Fall 2024, Siena College

Lab 10: OpenMP Practice
Due: 4:00 PM, Monday, December 2, 2024

In this lab, you will get a little practice parallelizing programs with OpenMP.

You may form groups of 2 if you wish. You should write your programs in your own (or your own group's) repository and answer the questions on this lab in your own document, as we work together as a class through the tasks.

Learning goals:

To practice using OpenMP to parallelize programs.

Getting Set Up

In Canvas, you will find a link to follow to set up your GitHub repository, which will be named openmp-lab-yourgitname, for this lab. Only one member of the group should follow the link to set up the repository on GitHub, then others should request a link to be granted write access.

You may choose to answer the lab questions in the README.md file in the top-level directory of your repository, or upload a document with your responses to your repository, or add a link to a shared document containing your responses to the README.md file.

More Pi

No, we're not going to do Jacobi iteration again, but we will revisit a familiar problem.

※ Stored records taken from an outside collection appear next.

(** What the record [r] of a saved table holds of the eligible row [fr]
    whose midpoint parsed to [t]. *)
Definition saved_from (paths : list (string * list Csv.row)) (fr : string * Csv.row)
    (t : Z) (r : gmap string value) : Prop :=
  r !! "source_file"%string = Some (VStr fr.1) /\
  r !! "Source_ID"%string = Some (VStr (Csv.Source_ID fr.2)) /\
  VFloat <$> Csv.Latitude fr.2 = r !! "Latitude"%string /\
  VFloat <$> Csv.Longitude fr.2 = r !! "Longitude"%string /\
  r !! "Sample_midpoint"%string = Some (VTimestamp t) /\
  match Csv.Site_number fr.2 with
  | None =>
      r !! "Site_number"%string = Some VNaN /\
      r !! "site_uid"%string = Some (VStr (Csv.Source_ID fr.2 ++ "::nan"))
  | Some n =>
      (~ some_number_empty paths ->
       r !! "Site_number"%string = Some (VInt n) /\
       r !! "site_uid"%string
       = Some (VStr (Csv.Source_ID fr.2 ++ "::" ++ NilZero.string_of_int (Z.to_int n)))) /\
      (some_number_empty paths ->
       r !! "Site_number"%string = Some (VFloat (IZR n)) /\
       ((Z.abs n < 2 ^ 53)%Z ->
        r !! "site_uid"%string
        = Some (VStr (Csv.Source_ID fr.2 ++ "::"
                      ++ NilZero.string_of_int (Z.to_int n) ++ ".0"))))
  end.

(** The character [c] is nowhere in the string. *)
Fixpoint char_free (c : ascii) (s : string) : Prop :=
  match s with
  | EmptyString => True
  | String c' s' => c' <> c /\ char_free c s'
  end.

(** A cell parses as a date when [to_datetime] turns it into a timestamp
    on its own. *)
Definition parses_alone (to_datetime : list string -> list (option Z))
    (cell : option string) : Prop :=
  exists s t, cell = Some s /\ to_datetime [s] = [Some t].

(** Every row that is agricultural, has both coordinates and has a
    midpoint that parses as a date is among the returned rows. *)
Definition returns_every_parsing_row (to_datetime : list string -> list (option Z))
    (paths : list (string * list Csv.row)) (sites : list site) : Prop :=
  forall fr, fr ∈ file_rows paths ->
    agricultural fr.2 -> is_Some (Csv.Latitude fr.2) -> is_Some (Csv.Longitude fr.2) ->
    parses_alone to_datetime (Csv.Sample_midpoint fr.2) ->
    exists s, s ∈ sites /\ source_file s = fr.1 /\ Source_ID s = Csv.Source_ID fr.2.

(** ** Sample data *)

Definition demo_site : site :=
  {| Site_number := Int64 1; Source_ID := "AD1_2001__Liow";
     Latitude := 0; Longitude := 0;
     Predominant_land_use := Some "Cropland"%string; Sample_midpoint := 0;
     Country := Some "Singapore"%string; Use_intensity := None;
     source_file := "site-level-summaries.csv";
     site_uid := "AD1_2001__Liow::1" |}.

(** Two patches on the same grid cell, ten days apart, and one whose
    timestamp did not parse. *)
Definition patch_late : patch :=
  {| grid_cell := "0U_0R"; product_id := "S2A_late";
     timestamp_dt := Some (10 * NS_PER_DAY)%Z; cloud_cover := 10;
     centre_lat := 0; centre_lon := 0;
     parquet_url := "part_00001.parquet"; parquet_row := 0 |}.

Definition patch_same_day : patch :=
  {| grid_cell := "0U_0R"; product_id := "S2A_same_day";
     timestamp_dt := Some 0%Z; cloud_cover := 10;
     centre_lat := 0; centre_lon := 0;
     parquet_url := "part_00001.parquet"; parquet_row := 1 |}.

Definition patch_unparsed : patch :=
  {| grid_cell := "0U_0R"; product_id := "S2A_unparsed";
     timestamp_dt := None; cloud_cover := 10;
     centre_lat := 0; centre_lon := 0;
     parquet_url := "part_00001.parquet"; parquet_row := 2 |}.

(** A patch too cloudy for the default threshold and one outside the box. *)
Definition patch_cloudy : patch :=
  {| grid_cell := "0U_0R"; product_id := "S2A_cloudy";
     timestamp_dt := Some 0%Z; cloud_cover := 80;
     centre_lat := 0; centre_lon := 0;
     parquet_url := "part_00001.parquet"; parquet_row := 3 |}.

Definition patch_far : patch :=
  {| grid_cell := "5U_5R"; product_id := "S2A_far";
     timestamp_dt := Some 0%Z; cloud_cover := 10;
     centre_lat := 5; centre_lon := 5;
     parquet_url := "part_00001.parquet"; parquet_row := 4 |}.

(** Doubles: 7.37142 and 0.1 as Python reads them, 1.0, 0.2 and 50.0, and
    the sums 7.37142 + 1.0 and 0.1 + 0.2 as Python computes them. *)
Definition f64_7_37142 : Binary64.float64 := S754_finite false 8299481091297855 (-50).
Definition f64_1 : Binary64.float64 := S754_finite false 4503599627370496 (-52).
Definition f64_8_37142 : Binary64.float64 := S754_finite false 4712690499070240 (-49).
Definition f64_0_1 : Binary64.float64 := S754_finite false 7205759403792794 (-56).
Definition f64_0_2 : Binary64.float64 := S754_finite false 7205759403792794 (-55).
Definition f64_0_3 : Binary64.float64 := S754_finite false 5404319552844596 (-54).
Definition f64_50 : Binary64.float64 := S754_finite false 7036874417766400 (-47).
Definition f64_10 : Binary64.float64 := S754_finite false 5629499534213120 (-49).

(** A site at the double 7.37142 on the meridian of Greenwich. *)
Definition site_edge : site :=
  {| Site_number := Int64 2; Source_ID := "AD1_2001__Liow";
     Latitude := Binary64.to_real f64_7_37142; Longitude := 0;
     Predominant_land_use := Some "Cropland"%string; Sample_midpoint := 0;
     Country := Some "Singapore"%string; Use_intensity := None;
     source_file := "site-level-summaries.csv";
     site_uid := "AD1_2001__Liow::2" |}.

(** A patch whose centre is the double 7.37142 + 1.0, and one at
    0.1 + 0.2, both on the meridian of Greenwich. *)
Definition patch_edge : Binary64.patch :=
  {| Binary64.grid_cell := "737U_0R"; Binary64.product_id := "S2A_edge";
     Binary64.timestamp_dt := Some 0%Z; Binary64.cloud_cover := f64_10;
     Binary64.centre_lat := f64_8_37142; Binary64.centre_lon := S754_zero false;
     Binary64.parquet_url := "part_00001.parquet"; Binary64.parquet_row := 0 |}.

Definition patch_edge_small : Binary64.patch :=
  {| Binary64.grid_cell := "3U_0R"; Binary64.product_id := "S2A_edge_small";
     Binary64.timestamp_dt := Some 0%Z; Binary64.cloud_cover := f64_10;
     Binary64.centre_lat := f64_0_3; Binary64.centre_lon := S754_zero false;
     Binary64.parquet_url := "part_00001.parquet"; Binary64.parquet_row := 1 |}.

(** A CSV file of one row that loads as [demo_site], and a parser that
    knows one date. *)
Definition demo_csv_row : Csv.row :=
  {| Csv.Site_number := Some 1%Z; Csv.Source_ID := "AD1_2001__Liow";
     Csv.Latitude := Some 0; Csv.Longitude := Some 0;
     Csv.Predominant_land_use := Some "Cropland"%string;
     Csv.Sample_midpoint := Some "1970-01-01"%string;
     Csv.Country := Some "Singapore"%string; Csv.Use_intensity := None |}.

Definition demo_to_datetime (column : list string) : list (option Z) :=
  (fun s => if decide (s = "1970-01-01"%string) then Some 0%Z else None) <$> column.

Definition demo_2016 : string * list Csv.row :=
  ("site-level-summaries.csv"%string, [demo_csv_row]).

Definition demo_2022 : string * list Csv.row :=
  ("site-level-summary.csv"%string, []).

Practice Program: Write an OpenMP version of the Monte Carlo approximation of pi. Call your program openmp_pi.c in the pi directory of your repository. See below for some tips. (20 points)

Your program should take one command-line parameter: the number of random points to be generated by each thread. Let OpenMP determine the number of threads based on the OMP_NUM_THREADS environment variable.
Each thread in the parallel block will compute and report its own estimate of pi.
Use a reduction directive to combine the number of points in the circle to get your total for the final approximation.

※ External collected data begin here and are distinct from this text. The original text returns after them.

(** * Assertions: a shallow embedding of [assertions.go]

    The Go package offers test assertions ([ErrorsMatch], [Equal],
    [SlicesMatch], [MapsMatch], ...) built on [reflect.DeepEqual], two
    collection differs ([nonMatchingMaps], [nonMatchingSlices]) and a guarded
    call ([panicHandler]).  Each Go function is transcribed as a Rocq
    function of the same name; a run-time panic is the [None] of an option
    result, the test handle is a value threaded through the calls. *)

From Stdlib Require Import ZArith String List Permutation.
From Stdlib Require Import Floats.SpecFloat.
From stdpp Require Import gmap strings list fin_maps.

Local Open Scope string_scope.
#[local] Set Warnings "-clear-no-such-hyp".

(** ** Go values and [reflect.DeepEqual] *)

(** A Go value as [reflect.DeepEqual] sees it once boxed in an [any].
    Slices and pointers carry the address they refer to, next to the contents
    found there; a non-nil func carries an identity only. [VNil] is the nil of
    a nilable type. *)
#[warnings="-register-all"]
Inductive value : Type :=
  | VNil
  | VBool (b : bool)
  | VInt (n : Z)
  | VFloat (f : spec_float)
  | VString (s : string)
  | VArray (elems : list value)
  | VStruct (fields : list value)
  | VSlice (data : N) (elems : list value)
  | VPtr (addr : N) (pointee : value)
  | VFunc (code : N).

(** [math.NaN()] and [math.IsNaN] *)
Definition NaN : value := VFloat S754_nan.

Definition isNaN (f : spec_float) : bool :=
  match f with
  | S754_nan => true
  | _ => false
  end.

(** Go's [==] on floating-point numbers: IEEE comparison, so a NaN differs from
    everything, itself included, and the two zeros are equal. *)
Definition floatEq (x y : spec_float) : bool := SFeqb x y.

(** [reflect.DeepEqual] belongs to Go's library, not to this package, which
    imports it ([assertions.go], line 5) and calls it in [Equal],
    [nonMatchingMaps] and [nonMatchingSlices]. It is transcribed from the
    rules of its documentation: values of distinct types are never deeply
    equal; arrays and structs are compared element by element; two slices are
    deeply equal when both are nil or both non-nil, they have the same length
    and either point to the same initial entry of the same array or have
    deeply equal elements; pointers when they are equal by [==] or point to
    deeply equal values; func values only when both are nil; numbers, bools
    and strings by [==]. Maps and cyclic values are left out. [value] does not
    record dynamic types: the verdict is the one of [reflect.DeepEqual] on two
    values of one dynamic type (as the two arguments of [Equal] are when [T] is
    not an interface type); on values of two different dynamic types
    [reflect.DeepEqual] returns false before it looks at them. *)
Fixpoint deepValueEqual (v1 v2 : value) {struct v1} : bool :=
  let fix elementsEqual (l1 l2 : list value) {struct l1} : bool :=
    match l1, l2 with
    | [], [] => true
    | x :: l1', y :: l2' => deepValueEqual x y && elementsEqual l1' l2'
    | _, _ => false
    end in
  match v1, v2 with
  | VNil, VNil => true
  | VBool a, VBool b => Bool.eqb a b
  | VInt a, VInt b => Z.eqb a b
  | VFloat a, VFloat b => floatEq a b
  | VString a, VString b => String.eqb a b
  | VArray l1, VArray l2 => elementsEqual l1 l2
  | VStruct l1, VStruct l2 => elementsEqual l1 l2
  | VSlice p1 l1, VSlice p2 l2 =>
      if negb (length l1 =? length l2)%nat then false
      else if N.eqb p1 p2 then true
      else elementsEqual l1 l2
  | VPtr p1 x, VPtr p2 y =>
      if N.eqb p1 p2 then true else deepValueEqual x y
  | VFunc _, VFunc _ => false
  | _, _ => false
  end.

Practice Program: Add appropriate timers to each of your Monte Carlo pi approximation programs (MPI, pthreads, OpenMP) to report the time taken to compute the entire approximation. Include all three programs in the timepi directory of your repository. (5 points)

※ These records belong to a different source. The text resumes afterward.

(** * The Vast.ai MCP server: remote process lifecycle and readiness poller

    A shallow embedding of [server.py].  Each Python function becomes a
    computation in a small state-and-exception monad: the state holds the
    two module globals ([_vast_client], [mcp_rules]), a clock, the state
    of the remote hosts and the chronological list of effects performed
    so far; everything the program cannot decide by itself (the local
    file system, paramiko's key parsers, the network, [uuid4]) is read
    from a [World].

    Conventions.
    - Python [str] values are [string]s holding UTF-8 bytes.
    - Exceptions are the instances of Python's [Exception]; the class
      hierarchy that the handlers of the source distinguish is kept.
    - A tool that builds its answer piece by piece first computes a reply
      (one constructor for each [return] of the source) and then lays it
      out as the text of the source.
    - The command of a caller is a line of text whose effect is left to
      the remote host; the snippets of the monitor and of the terminator
      are kept as syntax trees and run on an abstract operating system.
    - The [while] loop of the readiness poller takes fuel; with the
      clock of the model, which never runs backwards and advances by
      five seconds at every sleep of the loop, [timeout / 5 + 1] turns
      are enough.
    - Calls to [logger] have no influence on any result and are left
      out; [SSHClient()], [load_system_host_keys] and [close] do not
      raise.
    - Tool calls run one after the other. *)

From Stdlib Require Import String Ascii List ZArith Lia Bool DecimalString.
Import ListNotations.
Local Open Scope Z_scope.
Local Open Scope list_scope.
Local Open Scope string_scope.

Question 1: Run each of your Monte Carlo pi approximation programs (MPI, pthreads, OpenMP) with 16, 32, and 64 processes/threads on a Stampede3 production node (can be either interactive or batch, whatever you prefer) and 1 billion points per process/thread. Report the times taken in tabular form. (10 points)

Question 2: Discuss what these timings tell you about the relative efficiencies of the three versions of the program. (5 points)

Another Closest Pairs Variant

This section's program will be graded as a practice program and is worth 25 points.

In the cp directory of your repository, you will find a copy of the OpenMP closest pairs code from the class example. Your task is to remove the shared variable access by adding an array of structs where each thread can put its solution, and the main thread finds and reports the overall winner. This mode of operation of this program will be selected by passing the string noshared in argv[1]. The following steps will guide you.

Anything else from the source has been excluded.